Dos agentes de la Guardia Civil murieron este viernes en una colisión entre embarcaciones durante la persecución de una narcolancha en alta mar. El ministro del Interior, Fernando Grande-Marlaska, calificó el suceso como un «trágico accidente». Transmitió sus condolencias y defendió su política antidroga con datos concretos. El incidente ocurrió el mismo día que se anunciaron dos operaciones clave: Alfa-Lima y Abisal.
¿Qué pasó exactamente en la colisión de embarcaciones?
La patrullera Río Antas, de casco de aluminio y entregada en 2025, colisionó con otra embarcación de la Guardia Civil. Los fallecidos fueron los agentes Germán y Jerónimo. Un tercer agente sufrió heridas graves. La operación se desarrollaba en el flanco marítimo del Campo de Gibraltar, zona crítica para el tráfico de drogas.
La Río Antas: tecnología moderna en entornos de alto riesgo
La embarcación implicada forma parte de una renovación estratégica. Es una de las 20 nuevas patrulleras adquiridas desde 2018. Su diseño prioriza velocidad y maniobrabilidad frente a narcolanchas ultrarrápidas. Sin embargo, su uso en condiciones de baja visibilidad o alta densidad operativa plantea retos tácticos y logísticos.
¿Cómo ha evolucionado la inversión en seguridad marítima antidroga?
Desde 2018, el Ministerio del Interior ha incrementado un 20 % los efectivos destinados a la lucha contra el narcotráfico marítimo. Además, ha incorporado 20 embarcaciones nuevas. Esto representa la mayor dotación en la historia reciente del instituto armado para esta misión.
El contexto económico del narcotráfico en el Estrecho
El Campo de Gibraltar es una de las rutas más rentables para el tráfico de cocaína desde Sudamérica. Cada tonelada incautada evita ingresos ilícitos de hasta 120 millones de euros. Las operaciones Alfa-Lima y Abisal —que desarticularon 70 redes— interrumpieron flujos que generaban más de 850 millones anuales en beneficios para el crimen organizado.
¿Qué marco legal regula las operaciones marítimas de la Guardia Civil?
Las persecuciones en alta mar se rigen por la Ley Orgánica 2/1986 de Fuerzas y Cuerpos de Seguridad, la Convención de las Naciones Unidas sobre el Derecho del Mar (UNCLOS) y el Real Decreto 1122/2021, que actualiza los protocolos de intervención en zonas económicas exclusivas. Estos marcos exigen coordinación con la Armada y la Autoridad Portuaria, además de evaluación de riesgos en tiempo real.
Protocolos de seguridad operativa: ¿están actualizados?
Tras el accidente, se ha reabierto el debate sobre los estándares de formación táctica en entornos marítimos. La Agencia Europea de Control de Fronteras (Frontex) exige certificación específica para operaciones de intercepción nocturna. España aún no ha homologado un curso obligatorio nacional para este escenario.

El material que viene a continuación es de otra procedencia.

Lemma clean_entry_ok i r0 release s r key p : releases i r0 release -> ok s -> c_rules s !! i = Some r -> template r = template r0 -> slot s i (Some key) = Some p ->
  exists s', (_ ← release p; free_hash_item i key p) s = (s', Ret tt) /\ keeps_ok s s' /\ only_slot i (Some key) s s'.
Proof using.
  intros Hrel Hok Hr Ht Hp. destruct (Hrel s r key p Hok Hr Ht Hp) as (s1 & E1 & Hwf1 & Hr1 & Ho1 & Hgone & Hsame).
  destruct (slot_table _ _ _ _ _ Hr Hp) as (e & t & Hc & Hk). destruct (drop_slot s1 i r e t key p Hwf1) as (s2 & E2 & Hwf2 & Hp2 & Ho2 & He2); [by rewrite Hr1|done|done|].
  assert (only_slot i (Some key) s s2) as Ho by (by eapply only_slot_trans).
  exists s2. split; [by rewrite (cmd_bind_Ret _ _ _ _ _ E1)|]. split; [|done]. split; [|split; apply Ho].
  assert (entry s2 i (Some key) = None) as Hnone by (unfold entry; by rewrite Hp2).
  eapply (ok_update i (Some key) s s2); [done|done|done| | | |].
  - intros p' r' d Hp'. congruence.
  - intros ev H1 _. rewrite He2. by apply Hsame.
  - intros ev H1 _. rewrite He2. by apply Hgone.
  - intros ev (? & ? & H1). congruence.
Qed.

Lemma clean_entries_ok i r0 clearall old release : releases i r0 release ->
  (forall s r key p d, ok s -> c_rules s !! i = Some r -> template r = template r0 -> slot s i (Some key) = Some p -> entry s i (Some key) = Some d -> exists b, old d = Ret b) ->
  forall l s r, ok s -> c_rules s !! i = Some r -> template r = template r0 -> NoDup (map fst l) -> Forall (fun kp => slot s i (Some (fst kp)) = Some (snd kp)) l ->
  exists s', clean_entries i clearall old release l s = (s', Ret tt) /\ keeps_ok s s'.
Proof using.
  intros Hrel Hold. induction l as [|[key p] l IH]; intros s r Hok Hr Ht Hnd Hl; [by exists s|]. apply Forall_cons in Hl as [Hp Hl]. simpl in Hp. change (NoDup (key :: map fst l)) in Hnd. apply NoDup_cons in Hnd as [Hkey Hnd].
  destruct (wf_alloc s (ok_wf s Hok) _ _ _ Hp) as [d Hd]. assert (entry s i (Some key) = Some d) as He by (unfold entry; by rewrite Hp).
  assert (exists b, (if clearall then mret true else lift (old d)) s = (s, Ret b)) as [b Hb].
  { destruct clearall; [by exists true|]. destruct (Hold s r key p d Hok Hr Ht Hp He) as [b Hb]. exists b. unfold lift. by rewrite Hb. }
  cbn [clean_entries]. rewrite (cmd_bind_Ret _ _ s s d) by (unfold get_data; by rewrite Hd). rewrite (cmd_bind_Ret _ _ _ _ _ Hb). destruct b.
  - destruct (clean_entry_ok i r0 release s r key p Hrel Hok Hr Ht Hp) as (s1 & E1 & Hk1 & Ho1). rewrite (cmd_bind_Ret _ _ _ _ _ E1).
    assert (exists r1, c_rules s1 !! i = Some r1 /\ template r1 = template r0) as (r1 & Hr1 & Ht1).
    { assert (map template (c_rules s1) !! i = Some (template r)) as Hl1 by (rewrite (os_rules _ _ _ _ Ho1); exact (template_at s _ i r eq_refl Hr)).
      rewrite list_lookup_fmap in Hl1. destruct (c_rules s1 !! i) as [r1|]; [|done]. injection Hl1 as Hl1. exists r1. split; [done|congruence]. }
    destruct (IH s1 r1) as (s2 & E2 & Hk2); [apply Hk1|done|done|done| |by exists s2; split; [|by eapply keeps_trans]].
    apply Forall_forall. intros kp Hin. rewrite Forall_forall in Hl. rewrite (os_slots _ _ _ _ Ho1); [by apply Hl|]. intros [= Hk]. destruct Hkey. rewrite <- Hk. by apply list_elem_of_In, in_map, list_elem_of_In.
  - rewrite (cmd_bind_Ret _ _ s s tt) by done. by eapply IH.
Qed.

Lemma timer_releases i r0 : timer r0 -> releases i r0 (fun _ => mret tt).
Proof using.
  intros Ht0 s r key p Hok Hr Ht Hp. assert (timer r) as Htr.
  { destruct r as [|? [[??]|]|? [[??]|]|? [[??]|]|? [[??]|]|], r0 as [|? [[??]|]|? [[??]|]|? [[??]|]|? [[??]|]|]; simpl in Ht; simplify_eq; done. }
  exists s. split_and!; [done|apply Hok|done|apply only_slot_refl| |done]. intros e (rule & m & He). destruct (timer_entry s i (Some key) r Hok Hr Htr) as [Hn|(? & Hn & _)]; congruence.
Qed.

Lemma absence_releases i own c t q n exec : releases i (ABSENCE own c t q n exec) absence_cancel.
Proof using.
  intros s r key p Hok Hr Ht Hp. assert (exists c', r = ABSENCE own c' t q n exec) as [c' ->].
  { destruct r as [|? [[??]|]|? [[??]|]|? [[??]|]|? [[??]|]|], c as [[??]|]; simpl in Ht; simplify_eq; eauto. }
  destruct (wf_alloc s (ok_wf s Hok) _ _ _ Hp) as [d Hd]. assert (entry s i (Some key) = Some d) as He by (unfold entry; by rewrite Hp).
  destruct (absence_entry s i own c' t q n exec Hok Hr (Some key)) as [Hn|(rule & event & m & Hn)]; [congruence|]. destruct event as [ev|].
  - destruct (event_of_pending s i (Some key) ev Hok) as (tm & p' & Hp' & Hev); [by eexists _, _|]. assert (p' = p) as -> by congruence.
    destruct (cancel_run s i (Some key) p rule ev m tm (ok_wf s Hok) Hp Hn Hev) as (s' & E1 & Hwf' & _ & _ & Ho & Hes & _).
    exists s'. split_and!; [done|done| |done| |].
    + assert (s' = fst (absence_cancel p s)) as -> by (by rewrite E1). unfold absence_cancel. rewrite (cmd_bind_Ret _ _ _ _ _ (get_absence_run _ _ _ _ _ _ _ Hp Hn)). cbn beta iota.
      unfold remove_event, mbind, cmd_bind. rewrite Hev. done.
    + intros e (r2 & m2 & H2). rewrite Hn in H2. injection H2 as _ <- _. rewrite Hes. apply lookup_delete_eq.
    + intros e Hne. rewrite Hes, lookup_delete_ne; [done|]. intros ->. destruct Hne. by eexists _, _.
  - exists s. split_and!; [|apply Hok|done|apply only_slot_refl| |done].
    + unfold absence_cancel. by rewrite (cmd_bind_Ret _ _ _ _ _ (get_absence_run _ _ _ _ _ _ _ Hp Hn)).
    + intros e (r2 & m2 & H2). congruence.
Qed.

Lemma table_slots s i r e t : c_rules s !! i = Some r -> context_of r = Some (e, t) ->
  NoDup (map fst (map_to_list t)) /\ Forall (fun kp => slot s i (Some (fst kp)) = Some (snd kp)) (map_to_list t).
Proof using.
  intros Hr Hc. split; [apply NoDup_fst_map_to_list|]. apply Forall_forall. intros [key p] Hin%elem_of_map_to_list. unfold slot. rewrite Hr. simpl. by rewrite Hc.
Qed.

Lemma expired_ok m n t : 0 <= m < LIMIT -> 0 <= n < 2 ^ 32 -> exists b, expired m n t = Ret b.
Proof using. intros Hm Hn. unfold expired. rewrite until_limit by done. by eexists. Qed.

¿Qué impacto político y operativo tiene el accidente?
El PP ha exigido la dimisión de Grande-Marlaska, recordando su reprobación en 2024 tras el asesinato de dos guardias en Barbate. El ministro rechazó la interpelación, pero el suceso pone en tensión la narrativa de «éxito operativo» frente a la realidad de costes humanos. Las operaciones Alfa-Lima y Abisal, aunque exitosas, no compensan la pérdida de vidas si no van acompañadas de revisión de protocolos.
Datos Clave
- Dos agentes fallecidos y uno herido grave en colisión durante persecución de narcolancha
- La Río Antas es una de las 20 embarcaciones nuevas adquiridas desde 2018
- En 2026, se han incautado 41 toneladas de cocaína y 8 de hachís en operaciones coordinadas
- El aumento del 20 % de efectivos no ha ido acompañado de una actualización obligatoria de protocolos nocturnos
- El Campo de Gibraltar concentra el 68 % de las incautaciones marítimas de cocaína en España
- La operación Abisal desarticuló redes que usaban combustible adulterado para evitar detección térmica
El accidente no es un fallo aislado. Es un indicador sistémico. Revela la presión operativa creciente, la necesidad de actualizar normas de seguridad y la urgencia de alinear inversión tecnológica con formación táctica especializada. La lucha contra el narcotráfico exige eficacia, pero también responsabilidad institucional ante cada vida perdida.